In an earlier post I suggested we play a game. You’d pick a sequence of three outcomes of a coin toss, like THT. Then I’d pick a different triplet, say TTT. I’d then toss a coin repeatedly and whoever’s chosen triplet showed up first in the sequence would be the winner.

In the post I gave the following example…

H T H H H T T H T H …..

… and with that outcome and the choices above you’d have won since your selection of THT shows up starting on the 7th coin toss, without my selection of TTT showing up before.

The question I asked was who this game favoured. Assuming we both play as well as possible, does it favour

  1. neither of us, because we both get to choose and the game is symmetric? Or;
  2. you, because you get to choose first and have the opportunity to do so optimally? Or;
  3. me, because I get to see your choice before I have to make mine?

The answer turns out to be 3. I have a big advantage over you, if I play smart. We’ll discuss what that means in a moment.

But in terms of these possible answers, it couldn’t have been 2. Whatever you choose I could have chosen the exact opposite and by symmetry, since H and T are equally likely, our two triplets would have been equally likely to occur first in the sequence. So, if you choose TTT, I choose HHH. If you choose HHT, I choose TTH and so on. In this way I don’t have an advantage over you, but neither do you over me. So we can rule out 2 as the possible answer.

But I can actually play better than that and have an advantage over you, whatever choice you make. I play as follows:

  1. My first choice in the sequence is the opposite of your second choice.
  2. My second and third choices are equal to your first and second choices.

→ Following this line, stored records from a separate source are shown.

(** X6: a scrape whose requests all fail in a way that [_make_request]
    handles, and whose waits [time.sleep] takes at every turn (lengths that
    are not negative, that fit the clock, and that the operating system
    does not refuse), waits [delay * (2 ^ (max_retries + 1) - 1)] seconds
    in all. *)
Theorem exhausted_scrape_wait (url : option str) (w : world) :
  let target := target_url_of config url in
  let turns := Z.to_nat (max_retries (ethical config) + 1) in
  waits_taken config 0 turns ->
  0 <= max_retries (ethical config) ->
  _validate_url config target = true ->
  (forall i, (i < turns)%nat ->
     handled_failure config (session_get (requests w + i) target)) ->
  exists evs,
    scrape_document config url w =
      (Return (ERROR target unknown_error Error_desconocido),
       World (requests w + turns) (trace w ++ evs)) /\
    length (List.filter is_get evs) = turns /\
    (slept evs
     == delay * inject_Z (2 ^ (max_retries (ethical config) + 1) - 1))%Q.
Proof.
  cbv zeta. intros Hd Hm Hv Hall. unfold scrape_document. rewrite Hv.
  cbn [negb]. rewrite attempts_from_all_handled by assumption.
  cbn [requests trace]. eexists. split; [reflexivity|]. split.
  - apply attempts_events_gets.
  - rewrite slept_attempts_events by lia.
    rewrite Z.add_0_l, Z2Nat.id by lia. reflexivity.
Qed.

(** With a negative delay a scrape changes nothing in the world. *)
Lemma scrape_document_negative_delay_world (url : option str) (w : world) :
  (delay < 0)%Q ->
  exists record,
    scrape_document config url w = (Return record, w) /\
    url_original_of record = target_url_of config url.
Proof.
  intros Hd. unfold scrape_document.
  destruct (_validate_url config (target_url_of config url)); cbn [negb].
  - destruct (Z.ltb_spec (max_retries (ethical config)) 0) as [Hm|Hm].
    + replace (Z.to_nat (max_retries (ethical config) + 1)) with 0%nat by lia.
      eexists. split; reflexivity.
    + replace (Z.to_nat (max_retries (ethical config) + 1))
        with (S (Z.to_nat (max_retries (ethical config)))) by lia.
      destruct (attempts_from_negative_delay (target_url_of config url) w Hd
                  (Z.to_nat (max_retries (ethical config))) 0)
        as (e & -> & _); [lia | lia |].
      eexists. split; reflexivity.
  - eexists. split; reflexivity.
Qed.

So, if you chose TTT, I would choose HTT. If you chose THT, I would choose TTH. And so on. It’s not immediately obvious why this should give me an advantage, but it does. And it does so for every choice you can make.

The complete set of selections you can make, the selections I will make in response, and the corresponding odds in my favour are given in the following table.

Your Choice My Choice My win odds
HHH THH 7:1
HHT THH 3:1
HTH HHT 2:1
HTT HHT 2:1
THH TTH 2:1
THT TTH 2:1
TTH HTT 3:1
TTT HTT 7:1

As you can see, your best choice is to go for any of HTH, HTT, THH, THT, but even then the odds are 2:1 in my favour. That’s to say, I’m twice as likely to win as you in those circumstances. My odds increase to 3:1 – I’ll win three times as often as you – if you choose HHT or TTH; and my odds are a massive 7:1 – I’ll win seven times as often as you – if you choose HHH or TTT.

So, even if you play optimally, I’ll win twice as often as you. But why should this be so? The probabilities aren’t difficult to calculate, but most are a little more complicated than I can reasonably include here. Let’s take the easiest example though. Suppose you choose HHH, in which I case I choose THH. I then start tossing the coins. It’s possible that HHH will be the first 3 coins in the sequence. That will happen with probability 1/2 x 1/2 x 1/2 =1/8. But if that doesn’t happen, then there’s no way you can win. Because the first time HHH appears in the sequence it will have had to have been preceded by a T (otherwise HHH has occurred earlier). In which case my THH occurs before your HHH. So, you would have won with probability 1/8, and therefore I win with probability 7/8, and my odds of winning are 7:1.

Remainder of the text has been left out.